Manchmal wird es aber zum Problem. Zum Beispiel im Fachbereich der
sogenannten Komplementär- und Alternativmedizin (CAM). Da CAM sich von
echter Medizin dadurch abgrenzt, dass es aus Verfahren besteht, deren
Wirksamkeit entweder nicht nachgewiesen oder aber bereits hinreichend
widerlegt ist, ergibt sich ein Dilemma: Was soll einen “Experten” auf
diesem Gebiet eigentlich auszeichnen?
Oft werden im CAM-Bereich “Praktiker” zu Experten. Sie
schreiben z.B. einen Fallbericht oder machen eine Meinungsumfrage über ein Voodoo-Verfahren, das sie seit
Jahren “erfolgreich” in ihrer Praxis einsetzen, und garnieren dies eventuell mit
theoretischen Spekulationen. Ein solcher Bericht wird von unkritischen
CAM-peers abgenickt und erscheint in einer CAM-Zeitschrift. Nach einiger
Zeit wird der Praktiker dadurch zum “Experten” für das Voodoo-Verfahren
– er hat ja schließlich auf diesem Gebiet publiziert. Jetzt darf er als
referee fungieren und wird mangels echter wissenschaftlicher
Kritikfähigkeit viele hingestümperte Texte seiner Kollegen wohlwollend abnicken – die
daraufhin selbst zu “Experten” mutieren, undsoweiter undsofort.
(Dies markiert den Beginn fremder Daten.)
(* ===== verification/SnapshotSpec.v ===== *)
(** The contract of a cluster snapshot store
    (src/pkg/simulator/clustersnapshot/clustersnapshot.go): its operations, an
    abstract specification as a stack of node maps, the interface a store
    implements, and what its clients get from the interface alone. *)
From stdpp Require Import prelude gmap strings list fin_maps.
From S2P Require Import Prelude Framework.

(** The errors the stores return. *)
Inductive store_error : Type :=
| ErrNodeNotFound
| ErrNodeAlreadyInSnapshot (name : string)
| ErrPodNotInSnapshot (namespace name : string)
| ErrCannotRemovePod (err : string).

#[export] Instance store_error_eq_dec : EqDecision store_error.
Proof. solve_decision. Defined.

Section spec.
Context {S Slice CSI : Type} `{SchedNodeInfo S}.
Abbreviation NI := (NodeInfo S Slice CSI).

Inductive store_op : Type :=
| StoreNodeInfo (ni : NI)
| RemoveNodeInfo (nodeName : string)
| StorePodInfo (podInfo : PodInfo) (nodeName : string)
| RemovePodInfo (namespace podName nodeName : string)
| Fork | Revert | Commit | Clear
| GetNodeInfo (nodeName : string)
| ListNodeInfos
| HavePodsWithAffinityList
| HavePodsWithRequiredAntiAffinityList.

Inductive store_out : Type :=
| RErr (err : option store_error)
| RNode (r : result store_error NI)
| RList (l : list NI).

(** Lists of node infos come from a map, so their order is unspecified. *)
Definition out_equiv (r1 r2 : store_out) : Prop :=
  match r1, r2 with
  | RList l1, RList l2 => l1 ≡ₚ l2
  | _, _ => r1 = r2
  end.

#[export] Instance out_equiv_equivalence : Equivalence out_equiv.
Proof.
  split.
  - intros r. by destruct r; simpl.
  - intros r1 r2 Hr. by destruct r1, r2; simpl in *.
  - intros r1 r2 r3 H12 H23. destruct r1, r2, r3; simpl in *; try congruence. by etrans.
Qed.

(** ** The specification *)

Record spec_state : Type := mkSpec {
  cur : gmap string NI;             (* the visible nodes *)
  saved : list (gmap string NI)     (* what each enclosing fork reverts to *)
}.

Definition spec_empty : spec_state := mkSpec ∅ [].

Definition set_cur (s : spec_state) (m : gmap string NI) : spec_state := mkSpec m (saved s).

Definition find_pod (namespace podName : string) (pods : list PodInfo) : option PodInfo :=
  snd <$> list_find (λ p, pod_namespace p = namespace ∧ pod_name p = podName) pods.

Definition spec_exec (o : store_op) (s : spec_state) : spec_state * store_out :=
  match o with
  | StoreNodeInfo ni =>
      match cur s !! NodeName ni with
      | Some _ => (s, RErr (Some (ErrNodeAlreadyInSnapshot (NodeName ni))))
      | None => (set_cur s (<[NodeName ni := ni]> (cur s)), RErr None)
      end
  | RemoveNodeInfo n =>
      match cur s !! n with
      | None => (s, RErr (Some ErrNodeNotFound))
      | Some _ => (set_cur s (delete n (cur s)), RErr None)
      end
  | StorePodInfo p n =>
      match cur s !! n with
      | None => (s, RErr (Some ErrNodeNotFound))
      | Some ni => (set_cur s (<[n := AddPodInfo ni p]> (cur s)), RErr None)
      end
  | RemovePodInfo ns name n =>
      match cur s !! n with
      | None => (s, RErr (Some ErrNodeNotFound))
      | Some ni =>
          match find_pod ns name (GetPods ni) with
          | None => (s, RErr (Some (ErrPodNotInSnapshot ns name)))
          | Some p =>
              let '(ni', err) := RemovePod ni p in
              (set_cur s (<[n := ni']> (cur s)), RErr (ErrCannotRemovePod <$> err))
          end
      end
  | Fork => (mkSpec (cur s) (cur s :: saved s), RErr None)
  | Revert => (match saved s with [] => s | m :: l => mkSpec m l end, RErr None)
  | Commit => (mkSpec (cur s) (tail (saved s)), RErr None)
  | Clear => (spec_empty, RErr None)
  | GetNodeInfo n =>
      (s, RNode (match cur s !! n with Some ni => Ok ni | None => Err ErrNodeNotFound end))
  | ListNodeInfos => (s, RList (map_to_list (cur s)).*2)
  | HavePodsWithAffinityList =>
      (s, RList (filter (λ ni, sched_pods_with_affinity (ni_sched ni) ≠ [])
                   (map_to_list (cur s)).*2))
  | HavePodsWithRequiredAntiAffinityList =>
      (s, RList (filter (λ ni, sched_pods_with_required_anti_affinity (ni_sched ni) ≠ [])
                   (map_to_list (cur s)).*2))
  end.

(** Every node is stored under its own name. *)
Definition named (m : gmap string NI) : Prop := map_Forall (λ n ni, NodeName ni = n) m.

Lemma named_empty : named ∅.
Proof. apply map_Forall_empty. Qed.
Lemma named_insert m ni : named m → named (<[NodeName ni := ni]> m).
Proof. intros Hm. by apply map_Forall_insert_2. Qed.
Lemma named_delete m n : named m → named (delete n m).
Proof. apply map_Forall_delete. Qed.
Lemma named_update m n ni ni' :
  named m → m !! n = Some ni → NodeName ni' = NodeName ni → named (<[n := ni']> m).
Proof.
  intros Hm Hn Heq. apply map_Forall_insert_2; [|done]. rewrite Heq. by apply (Hm n).
Qed.
End spec.
Arguments spec_state S Slice CSI : clear implicits.
Arguments store_op S Slice CSI : clear implicits.
Arguments store_out S Slice CSI : clear implicits.
#[export] Hint Resolve named_empty named_insert named_delete : ca.

(** ** The interface: an implementation whose every operation simulates the
       specification *)

Class SnapshotStore (S Slice CSI : Type) `{SchedNodeInfo S} (T : Type) : Type := {
  store_new : T;
  store_exec : store_op S Slice CSI → T → T * store_out S Slice CSI;
  store_inv : T → Prop;
  store_abs : T → spec_state S Slice CSI;
  store_new_ok : store_inv store_new ∧ store_abs store_new = spec_empty;
  store_exec_ok : ∀ o t, store_inv t →
    store_inv (store_exec o t).1 ∧
    (spec_exec o (store_abs t)).1 = store_abs (store_exec o t).1 ∧
    out_equiv (spec_exec o (store_abs t)).2 (store_exec o t).2
}.
Arguments store_new {S Slice CSI _ T _}.
Arguments store_exec {S Slice CSI _ T _} o t.
Arguments store_inv {S Slice CSI _ T _} t.
Arguments store_abs {S Slice CSI _ T _} t.
Arguments store_new_ok {S Slice CSI _ T _}.
Arguments store_exec_ok {S Slice CSI _ T _} o t _.

Section clients.
Context {S Slice CSI : Type} `{SchedNodeInfo S}.

Fixpoint store_exec_all {T} `{!SnapshotStore S Slice CSI T}
    (os : list (store_op S Slice CSI)) (t : T) : T * list (store_out S Slice CSI) :=
  match os with
  | [] => (t, [])
  | o :: os' => let '(t1, r) := store_exec o t in
                let '(t2, rs) := store_exec_all os' t1 in (t2, r :: rs)
  end.

Fixpoint spec_exec_all (os : list (store_op S Slice CSI)) (s : spec_state S Slice CSI)
    : spec_state S Slice CSI * list (store_out S Slice CSI) :=
  match os with
  | [] => (s, [])
  | o :: os' => let '(s1, r) := spec_exec o s in
                let '(s2, rs) := spec_exec_all os' s1 in (s2, r :: rs)
  end.

Lemma store_exec_all_ok {T} `{!SnapshotStore S Slice CSI T} os (t : T) :
  store_inv t →
  store_inv (store_exec_all os t).1 ∧
  (spec_exec_all os (store_abs t)).1 = store_abs (store_exec_all os t).1 ∧
  Forall2 out_equiv (spec_exec_all os (store_abs t)).2 (store_exec_all os t).2.
Proof.
  revert t. induction os as [|o os IH]; intros t Ht; [by repeat constructor|]. simpl.
  destruct (store_exec_ok o t Ht) as (Hi & Ha & Ho).
  destruct (store_exec o t) as [t1 r], (spec_exec o (store_abs t)) as [s1 r']. simpl in *.
  subst s1. destruct (IH t1 Hi) as (Hi' & Ha' & Ho').
  destruct (store_exec_all os t1), (spec_exec_all os (store_abs t1)). simpl in *. auto.
Qed.

(** Two stores behind the interface cannot be told apart. *)
Lemma stores_agree {T U} `{!SnapshotStore S Slice CSI T} `{!SnapshotStore S Slice CSI U} os :
  Forall2 out_equiv (store_exec_all os (store_new : T)).2 (store_exec_all os (store_new : U)).2.
Proof.
  destruct (store_new_ok (T := T)) as [HiT HaT], (store_new_ok (T := U)) as [HiU HaU].
  destruct (store_exec_all_ok os _ HiT) as (_ & _ & HT).
  destruct (store_exec_all_ok os _ HiU) as (_ & _ & HU).
  rewrite HaT in HT. rewrite HaU in HU.
  revert HT HU. generalize (store_exec_all os (store_new : T)).2.
  generalize (store_exec_all os (store_new : U)).2.
  induction ((spec_exec_all os spec_empty).2) as [|r rs IH]; intros lu lt HT HU;
    inversion HT; inversion HU; subst; constructor; [|by apply IH].
  by etrans; [symmetry|].
Qed.

(** ** [WithForkedSnapshot] *)

(** [f] runs on the forked store and says whether to commit; a failing
    commit is followed by a revert.  The first error is [f]'s, the second
    one the clean-up's. *)
Definition WithForkedSnapshot {T E} `{!SnapshotStore S Slice CSI T}
    (f : T → T * (bool * option E)) (snapshot : T) : T * (option E * option store_error) :=
  let forked := (store_exec Fork snapshot).1 in
  let '(t, (commit, err)) := f forked in
  let '(t1, cleanupErr) :=
    if commit then
      match store_exec Commit t with
      | (t', RErr e) => (t', e)
      | (t', _) => (t', None)
      end
    else (t, None) in
  let t2 := if negb commit || bool_decide (is_Some cleanupErr)
            then (store_exec Revert t1).1 else t1 in
  (t2, (err, cleanupErr)).

(** [f] leaves the enclosing forks alone. *)
Definition keeps_forks {T E} `{!SnapshotStore S Slice CSI T}
    (f : T → T * (bool * option E)) : Prop :=
  ∀ t, store_inv t → store_inv (f t).1 ∧ saved (store_abs (f t).1) = saved (store_abs t).

Lemma WithForkedSnapshot_ok {T E} `{!SnapshotStore S Slice CSI T}
    (f : T → T * (bool * option E)) (t : T) :
  store_inv t → keeps_forks f →
  let forked := (store_exec Fork t).1 in
  let '(t', (err, cleanupErr)) := WithForkedSnapshot f t in
  store_inv t' ∧ cleanupErr = None ∧ err = (f forked).2.2 ∧
  saved (store_abs t') = saved (store_abs t) ∧
  cur (store_abs t') = if (f forked).2.1 then cur (store_abs (f forked).1) else cur (store_abs t).
Proof.
  intros Ht Hf. cbv zeta. unfold WithForkedSnapshot.
  destruct (store_exec_ok Fork t Ht) as (Hi & Ha & _). simpl in Ha.
  destruct (Hf _ Hi) as [Hi1 Hs1].
  destruct (f (store_exec Fork t).1) as [t1 [commit err]]. simpl in *.
  rewrite <- Ha in Hs1. simpl in Hs1. destruct commit; simpl.
  - destruct (store_exec_ok Commit t1 Hi1) as (Hi2 & Ha2 & Ho2).
    destruct (store_exec Commit t1) as [t2 [e| |]]; simpl in *; try done.
    injection Ho2 as <-. simpl. rewrite <- Ha2. simpl. by rewrite Hs1.
  - destruct (store_exec_ok Revert t1 Hi1) as (Hi2 & Ha2 & _).
    simpl in Ha2. rewrite Hs1 in Ha2. rewrite <- Ha2. done.
Qed.
End clients.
Was man hier findet, ist das bekannte Phänomen, dass ein und dasselbe Verfahren ein
dynamisches System je nach Anfangsbedingungen in eines von zwei völlig
unterschiedlichen Gleichgewichten führen kann: Eines, in welchem i.a. vernünftige wissenschaftliche Literatur entsteht, und eines, in dem
neben dem einen oder anderen wertvollen Artikel auch kompletter
Schwachsinn munter blüht und gedeiht.
CAM-Journale sind typischerweise in letzterem Zustand gefangen, in einem
“Gleichgewicht des Schreckens”. Als Illustration möge man sich
überlegen, ob eine Grafik wie etwa jene nebenstehende des ehemaligen
Stanford-Professors und jetzigen cranks William
A. Tiller Chance auf
Einzug in ein wissen-schaftliches Fachjournal hätte?
Wer trotz dieses An- und Ausblicks noch Lust verspürt, sich näher über Tillers “Fachartikel” über die very different science premises meaningful to CAM versus orthodox medicine zu
informieren, der kürzlich in einem Publikationsorgan namens Journal
of Alternative and Complementary Medicine erschienen ist,
der tut das am besten bei
Orac. Darüber auch noch zu schreiben würde mich nämlich zu sehr deprimieren.